Los antecesores del ministro de Economía, Martín Guzmán, Amado Boudou y Roberto Lavagna impusieron condiciones mucho más agresivas a los acreedores. Pero sufrieron en los tribunales de Nueva York algo que Guzmán busca evitar
Los antecesores del ministro de Economía, Martín Guzmán, Amado Boudou y Roberto Lavagna impusieron condiciones mucho más agresivas a los acreedores.
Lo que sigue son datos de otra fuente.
(** The business list is absent from a payload: one of the keys on the
    path [data], [search], [business] is missing from its object. *)
Definition business_list_absent (data : json) : Prop :=
  exists items,
    data = JDict items /\
    (assoc (lit "data") items = None \/
     exists d, assoc (lit "data") items = Some (JDict d) /\
       (assoc (lit "search") d = None \/
        exists s, assoc (lit "search") d = Some (JDict s) /\
                  assoc (lit "business") s = None)).

(** What a batch of downloads leaves behind, from [w] to [w']: the new
    traffic and the new log records; no entry of the file system that
    was there is changed; every photo of the batch has its file, or its
    download was answered with a status other than 200 and a warning
    was logged for it; every download answered with 200 is in its
    file. *)
Definition download_post (target : str) (photos : list photo_tuple)
           (w w' : world Net) : Prop :=
  exists new new_log,
    traffic w' = traffic w ++ new /\
    logging w' = logging w ++ new_log /\
    (forall p, is_Some (fs w !! p) -> fs w' !! p = fs w !! p) /\
    (forall photo, photo ∈ photos ->
       is_Some (fs w' !! path_join target (tuple_file_name photo)) \/
       exists resp,
         (GET (tuple_photo_url photo), resp) ∈ new /\
         status_code resp <> 200%Z /\
         LogWarning (tuple_photo_url photo) (status_code resp) (text resp)
           ∈ new_log) /\
    (forall req resp, (req, resp) ∈ new ->
       exists photo,
         photo ∈ photos /\ req = GET (tuple_photo_url photo) /\
         (status_code resp = 200%Z ->
          fs w' !! path_join target (tuple_file_name photo)
          = Some (File (content resp))) /\
         (status_code resp <> 200%Z ->
          LogWarning (tuple_photo_url photo) (status_code resp) (text resp)
            ∈ new_log)).


(** The business entries of the page a response carries. *)
Definition page_entries (r : response) : result (list json) :=
  data <- check_response r ;;
  page_businesses data.

(** The responses received from the state [w] on, in the traffic of
    [w']. *)
Definition responses_since (w w' : world Net) : list response :=
  snd <$> drop (length (traffic w)) (traffic w').

Definition is_hex (c : N) : Prop :=
  (48 <= c <= 57 \/ 97 <= c <= 102)%N.

(** [int(s)] for a string of decimal digits. *)
Definition N_of_digits (s : str) : N :=
  fold_left (fun n c => (10 * n + (c - 48))%N) s 0%N.

(** A value that is equal, for a set, to itself only: [None] and the
    strings. *)
Definition alone_in_set (v : json) : Prop :=
  forall y, py_eqb v y = true -> y = v.

(** A cell read through [business.get(outer, {}).get(k)], where [o] is the
    [outer] field of the entry when it has one: the field [k] of that
    object, [None] when [k] or the outer field is missing. *)
Definition nested_field (o : option json) (k : string) (cell : json) : Prop :=
  match o with
  | None => cell = JNone
  | Some v =>
      exists fields,
        v = JDict fields /\
        cell = match assoc (lit k) fields with Some x => x | None => JNone end
  end.

(** The state once a record was logged, and once a file was written. *)
Definition logged (r : log_record) (w : world Net) : world Net :=
  (log r w).2.

Definition saved (p : str) (d : bytes) (w : world Net) : world Net :=
  (write_file p d w).2.

(** The state in which [main] calls [get_yelp_data]. *)
Definition main_before_harvest (w : world Net) : world Net :=
  logged (LogInfo (lit "Downloading data"))
         (if present_in w DATA_PATH then w
          else (os_makedirs DATA_PATH
                  (logged (LogInfo (lit "Creating " ++ DATA_PATH)) w)).2).

(** The state in which [main] calls [download_photos], from the state the
    harvest left. *)
Definition main_before_photos (frames : dataframe * dataframe * dataframe)
           (w1 : world Net) : world Net :=
  logged (LogInfo (lit "Downloading photos"))
    (logged (LogInfo (lit "Data saved"))
       (saved photos_csv_path (to_csv frames.2)
          (saved reviews_csv_path (to_csv frames.1.2)
             (saved businesses_csv_path (to_csv frames.1.1)
                (logged (LogInfo (lit "Saving data"))
                   (logged (LogInfo (lit "Data downloaded")) w1)))))).

Definition is_POST (x : request * response) : Prop :=
  match x.1 with POST _ _ _ => True | GET _ => False end.

(** ** Properties *)

Local Open Scope nat_scope.

(** *** The exception monad and its loops *)

Lemma bind_Ok {A B} (r : result A) (k : A -> result B) (b : B) :
  bind r k = Ok b -> exists a, r = Ok a /\ k a = Ok b.
Proof. destruct r as [a|e]; simpl; [eauto | discriminate]. Qed.

Lemma bind_Ok_l {A B} (a : A) (k : A -> result B) : bind (Ok a) k = k a.
Proof. done. Qed.

Ltac inv_bind H :=
  repeat match type of H with
         | bind _ _ = Ok _ =>
             let a := fresh "v" in
             let E := fresh "E" in
             apply bind_Ok in H; destruct H as (a & E & H)
         end.

Lemma mapM_Ok_Forall2 {A B} (f : A -> result B) l ys :
  mapM f l = Ok ys <-> Forall2 (fun x y => f x = Ok y) l ys.
Proof.
  split.
  - revert ys; induction l as [|x l IH]; simpl; intros ys H.
    + injection H as <-. constructor.
    + inv_bind H. injection H as <-. constructor; eauto.
  - induction 1 as [|x y l ys Hx _ IH]; simpl; [done|].
    by rewrite Hx, IH.
Qed.

(** Appending one row per element is a comprehension followed by one
    concatenation. *)
Lemma foldM_snoc {A B} (f : A -> result B) l (acc : list B) :
  foldM (fun x acc => r <- f x ;; Ok (acc ++ [r])) l acc
  = (rs <- mapM f l ;; Ok (acc ++ rs)).
Proof.
  revert acc; induction l as [|x l IH]; intros acc; simpl.
  - by rewrite app_nil_r.
  - destruct (f x) as [r|e]; simpl; [|done].
    rewrite IH. destruct (mapM f l); simpl; [|done].
    by rewrite <- app_assoc.
Qed.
Pero sufrieron en los tribunales de Nueva York algo que Guzmán busca evitar

El acuerdo logrado para un canje de la deuda con bonistas extranjeros todavía tiene algo de camino por recorrer. Antes de transformarse en una realidad tiene que pasar por la prueba del nivel de aceptación que alcance para que resulte exitoso. Sin embargo, al menos hasta ahora el mercado espera que los niveles de adhesión sean altos e, incluso, que lleguen a activar las cláusulas de acción colectiva (CAC) que evitarían la posibilidad de que tenedores minoritarios busquen litigar para cobrar la totalidad de sus acreencias. Aunque eso está por verse, las condiciones de la propuesta de canje consensuada ya están sobre la mesa.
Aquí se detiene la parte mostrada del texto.